### TASK OBJECTIVE
Starting at the line below holding "interface between the" and stopping at the line holding "fifo_rep : T -> list A -> Prop;", print every line exactly, both ends included, and leave the rest out.

(Stored data)

-------

(* ===== verification/Fifo.v ===== *)
(** * Fifo: what a bounded queue promises to its clients

    The abstract specification shared by the lock-free ring ([include/uk/ring.h]) and the
    mailbox ([lib/ukmpi/mbox.c]): a list with a capacity.  The class [BoundedFifo] is the
    interface between the queue implementations and their clients; the client theorems
    here are proved against it and instantiated by [Ring] and [Mbox]. *)
From Stdlib Require Import ZArith Lia Bool.
From S2P Require Import Prelude.
Open Scope Z_scope.

(** A client either offers a value or asks for one, without blocking. *)
Inductive fifo_op (A : Type) := Put (x : A) | Take.
Arguments Put {A} x.
Arguments Take {A}.

(** [Done]/[Full] answer an offer, [Got]/[Empty] a request. *)
Inductive fifo_res (A : Type) := Done | Full | Got (x : A) | Empty.
Arguments Done {A}.
Arguments Full {A}.
Arguments Got {A} x.
Arguments Empty {A}.

(** The reference queue: a list that never grows beyond [cap]. *)
Definition ref_step {A} (cap : Z) (q : list A) (o : fifo_op A) : fifo_res A * list A :=
  match o with
  | Put x => if zlen q <? cap then (Done, q ++ [x]) else (Full, q)
  | Take => match q with [] => (Empty, []) | x :: q' => (Got x, q') end
  end.

Fixpoint ref_run {A} (cap : Z) (q : list A) (ops : list (fifo_op A))
    : list (fifo_res A) * list A :=
  match ops with
  | [] => ([], q)
  | o :: ops' =>
      let '(r, q') := ref_step cap q o in
      let '(rs, q'') := ref_run cap q' ops' in
      (r :: rs, q'')
  end.

(** An implementation: a representation relation, its capacity, and a step that is defined
    and agrees with the reference on every represented queue. *)
Class BoundedFifo (T A : Type) := {
  fifo_rep : T -> list A -> Prop;
  fifo_cap : T -> Z;
  fifo_step : T -> fifo_op A -> option (fifo_res A * T);
  fifo_step_spec t q o :
    fifo_rep t q ->
    exists t', fifo_step t o = Some ((ref_step (fifo_cap t) q o).1, t') /\
      fifo_rep t' (ref_step (fifo_cap t) q o).2 /\ fifo_cap t' = fifo_cap t
}.

(** The values a client got, and the values it managed to enqueue. *)
Fixpoint received {A} (rs : list (fifo_res A)) : list A :=
  match rs with
  | [] => []
  | Got x :: rs' => x :: received rs'
  | _ :: rs' => received rs'
  end.

Fixpoint accepted {A} (ops : list (fifo_op A)) (rs : list (fifo_res A)) : list A :=
  match ops, rs with
  | Put x :: ops', Done :: rs' => x :: accepted ops' rs'
  | _ :: ops', _ :: rs' => accepted ops' rs'
  | _, _ => []
  end.

Section Client.
Context `{BoundedFifo T A}.
Implicit Types (t : T) (q : list A) (ops : list (fifo_op A)).

Fixpoint fifo_run t ops : option (list (fifo_res A) * T) :=
  match ops with
  | [] => Some ([], t)
  | o :: ops' =>
      '(r, t') ← fifo_step t o;
      '(rs, t'') ← fifo_run t' ops';
      Some (r :: rs, t'')
  end.

(** A client of the interface cannot tell the implementation from the reference. *)
Lemma fifo_run_refines t q ops :
  fifo_rep t q ->
  exists t', fifo_run t ops = Some ((ref_run (fifo_cap t) q ops).1, t') /\
    fifo_rep t' (ref_run (fifo_cap t) q ops).2.
Proof.
  revert t q. induction ops as [|o ops IH]; intros t q Hrep; simpl; [by eauto|].
  destruct (fifo_step_spec t q o Hrep) as (t1 & -> & Hrep1 & Hcap). simpl.
  destruct (ref_step (fifo_cap t) q o) as [r q1]; simpl in *.
  destruct (IH _ _ Hrep1) as (t2 & -> & Hrep2). rewrite Hcap in *. simpl.
  destruct (ref_run (fifo_cap t) q1 ops) as [rs q2]. simpl in *. eauto.
Qed.
End Client.

(** Order, no loss and no invention: what was received followed by what is still queued is
    what was queued at first followed by what was accepted. *)
Lemma ref_run_order {A} cap (q : list A) ops rs q' :
  ref_run cap q ops = (rs, q') -> received rs ++ q' = q ++ accepted ops rs.
Proof.
  revert q rs. induction ops as [|o ops IH]; intros q rs; simpl.
  { intros [= <- <-]. by rewrite app_nil_r. }
  destruct o as [x|]; simpl.
  - case_test; destruct (ref_run _ _ _) as [rs1 q1] eqn:Er; intros [= <- <-]; simpl;
      rewrite (IH _ _ Er); [by rewrite <- app_assoc|done].
  - destruct q as [|x q]; destruct (ref_run _ _ _) as [rs1 q1] eqn:Er; intros [= <- <-]; simpl;
      by rewrite (IH _ _ Er).
Qed.

Lemma ref_run_bounded {A} cap (q : list A) ops :
  zlen q <= cap -> zlen (ref_run cap q ops).2 <= cap.
Proof.
  revert q. induction ops as [|o ops IH]; intros q Hq; simpl; [done|].
  destruct (ref_step cap q o) as [r q1] eqn:Es. specialize (IH q1).
  destruct (ref_run cap q1 ops) as [rs q2]. simpl in *. apply IH.
  destruct o as [x|]; simpl in Es; [case_test|destruct q]; simplify_eq; simpl in *; try lia.
  rewrite length_app. simpl. lia.
Qed.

-------

### TASK SOLUTION
    interface between the queue implementations and their clients; the client theorems
    here are proved against it and instantiated by [Ring] and [Mbox]. *)
From Stdlib Require Import ZArith Lia Bool.
From S2P Require Import Prelude.
Open Scope Z_scope.

(** A client either offers a value or asks for one, without blocking. *)
Inductive fifo_op (A : Type) := Put (x : A) | Take.
Arguments Put {A} x.
Arguments Take {A}.

(** [Done]/[Full] answer an offer, [Got]/[Empty] a request. *)
Inductive fifo_res (A : Type) := Done | Full | Got (x : A) | Empty.
Arguments Done {A}.
Arguments Full {A}.
Arguments Got {A} x.
Arguments Empty {A}.

(** The reference queue: a list that never grows beyond [cap]. *)
Definition ref_step {A} (cap : Z) (q : list A) (o : fifo_op A) : fifo_res A * list A :=
  match o with
  | Put x => if zlen q <? cap then (Done, q ++ [x]) else (Full, q)
  | Take => match q with [] => (Empty, []) | x :: q' => (Got x, q') end
  end.

Fixpoint ref_run {A} (cap : Z) (q : list A) (ops : list (fifo_op A))
    : list (fifo_res A) * list A :=
  match ops with
  | [] => ([], q)
  | o :: ops' =>
      let '(r, q') := ref_step cap q o in
      let '(rs, q'') := ref_run cap q' ops' in
      (r :: rs, q'')
  end.

(** An implementation: a representation relation, its capacity, and a step that is defined
    and agrees with the reference on every represented queue. *)
Class BoundedFifo (T A : Type) := {
  fifo_rep : T -> list A -> Prop;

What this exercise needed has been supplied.